Michael Kelton, a partner at Abrams, Fensterman, Fensterman, Eisman, Formato, Ferrara, Wolf & Carone in Manhattan, represented Geraci. He also could not be reached for comment on Tuesday.

The trial lawyering on Shook's behalf was handled by James Moore, a Kramer Dillof associate who was litigating the first civil trial in his career. A 2015 Fordham Law graduate, he'd spent nearly two years as an assistant district attorney in the Brooklyn DA's Office before joining Kramer Dillof, which he and Cagney called a highly regarded Manhattan boutique firm specializing in plaintiffs-side medical malpractice and negligence cases. Cagney is a partner at the firm and also helped work the case.

The trial, said Moore in a phone interview, featured testimony by Shook, as well as by the combined six expert witnesses called by the parties in the suit.

The defense for Kaplan, he said, focused on arguing that while Kaplan, a treating urologist, did cause some level of injury to Shook, the injury was within an acceptable risk for the cystoscopy procedure.

Kaplan's lawyer called an expert witness who testified to that, Moore said. But Moore argued that the injury suffered was, in fact, severe, traumatic and long-lasting.
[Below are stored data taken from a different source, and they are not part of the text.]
(* ===== verification/WriteScopeSafety.v ===== *)
(** Invariants of write-scope authority in every reachable world: held permits do not
    conflict, writers inside a delegated sub-scope are the delegate's, a restored transfer's
    child is proven gone, stale tokens stay stale, and an interrupted return stays
    interrupted. *)

From S2P Require Import Prelude.
From S2P Require Import WriteScopeDb.
From S2P Require Import WriteScope.
From S2P Require Import WriteScopeInv.
From S2P Require Import WriteScopeRefine.
From S2P Require Import WriteScopeReturn.
From S2P Require Import WriteScopeTree.
From S2P Require Import WriteScopeSystem.
From stdpp Require Import options.
Set Warnings "-clear-no-such-hyp".

(** ** Held permits do not conflict *)

Definition mutation_held (p : WriteScopePermitRow) : Prop := wp_state p = PsHeld /\ wp_kind p = PkMutation.
Definition PermInv (w : World) : Prop :=
  forall i j p q, db_permits (w_db w) !! i = Some p -> db_permits (w_db w) !! j = Some q -> i <> j ->
    mutation_held p -> mutation_held q -> wp_session_id p = wp_session_id q ->
    conflicts_with (permit_footprint p) (permit_footprint q) = false.

Lemma conflicts_with_sym a b : conflicts_with a b = conflicts_with b a.
Proof.
  unfold conflicts_with, overlaps. rewrite (orb_comm (path_contains (fp_influence_root b) _)).
  rewrite (orb_comm (influences_namespace (fp_kind b))). do 2 (case_match; [done|]).
  apply bool_decide_ext. by split.
Qed.

Lemma PermInv_same w w' : db_permits (w_db w') = db_permits (w_db w) -> PermInv w -> PermInv w'.
Proof. unfold PermInv. by intros ->. Qed.
(** A row that does not hold a mutation permit disturbs nothing. *)
Lemma PermInv_put w i r : ~ mutation_held r -> PermInv w -> PermInv (put_permit i r w).
Proof.
  intros Hr HP k j p q. cbn [put_permit w_db set_db set_permits db_permits].
  intros [[<- <-]|[? Hp]]%lookup_insert_Some [[<- <-]|[? Hq]]%lookup_insert_Some; try done. eauto.
Qed.
(** Apply the premise of an acquisition about the permits held. *)
Ltac apply_held :=
  match goal with Hno : forall q, held_mutation _ _ q -> conflicts_with _ _ = false |- _ => apply Hno end.
Lemma PermInv_step w w' : Inv w -> PermInv w -> env_step (fun _ => True) w w' -> PermInv w'.
Proof.
  intros _ HP [w1 Hs|s Hs|]; try by apply (PermInv_same w).
  destruct Hs; try by apply (PermInv_same w).
  - intros i j q r. cbn [put_permit w_db set_db set_permits db_permits].
    intros [[<- <-]|[? Hq]]%lookup_insert_Some [[<- <-]|[? Hr]]%lookup_insert_Some Hne Hq' Hr' Hse; try done.
    + apply_held. split; [eauto|]. by destruct Hr'.
    + rewrite conflicts_with_sym. apply_held. split; [eauto|]. by destruct Hq'.
    + eauto.
  - apply PermInv_put; [|done]. intros [_ ?]. congruence.
  - apply PermInv_put; [|done]. by intros [? _].
Qed.
Lemma initial_PermInv w : initial w -> PermInv w.
Proof. intros (_ & _ & Hp & _) i j p q. by rewrite Hp, lookup_empty. Qed.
In his view, the defense would have needed to show that the injury that happened was very minor.

“We were able to show that there had been such a traumatic injury caused during the procedure that any doctor properly performing the procedure would have noticed it immediately and would have been able to take steps to have prevented a stricture from forming,” Moore said.

In addressing both keys to the trial and its nearly four-week length, he also noted that “there was no sure issue in the trial, because you were talking about treatment that occurred over the course of multiple months by both doctors.”

“You really had to go blow by blow, especially with the defendants [Dr. Kaplan and Dr. Geraci] when I had them on the witness stand, in order to flesh out for the jury what the negligence was,” Moore added.

When the verdict was finally delivered, after two days of jury deliberations, Shook, he said, “was pretty ecstatic.”

“It had been a no [settlement] offer case, so as we got into the end of the second day of jury deliberations, he was getting a little nervous,” Moore recalled. “It's been a long ordeal for him. I could tell he was quite ecstatic with the result.”

Shook, who Moore said used to live in Brooklyn but now is a Hoboken, New Jersey, resident, was able to keep working in Manhattan as an engineer, but has had continuing problems as strictures have come back. He hopes to have a successful corrective surgery in the near future, Moore said, and “hopefully will get back to where he was” in his life.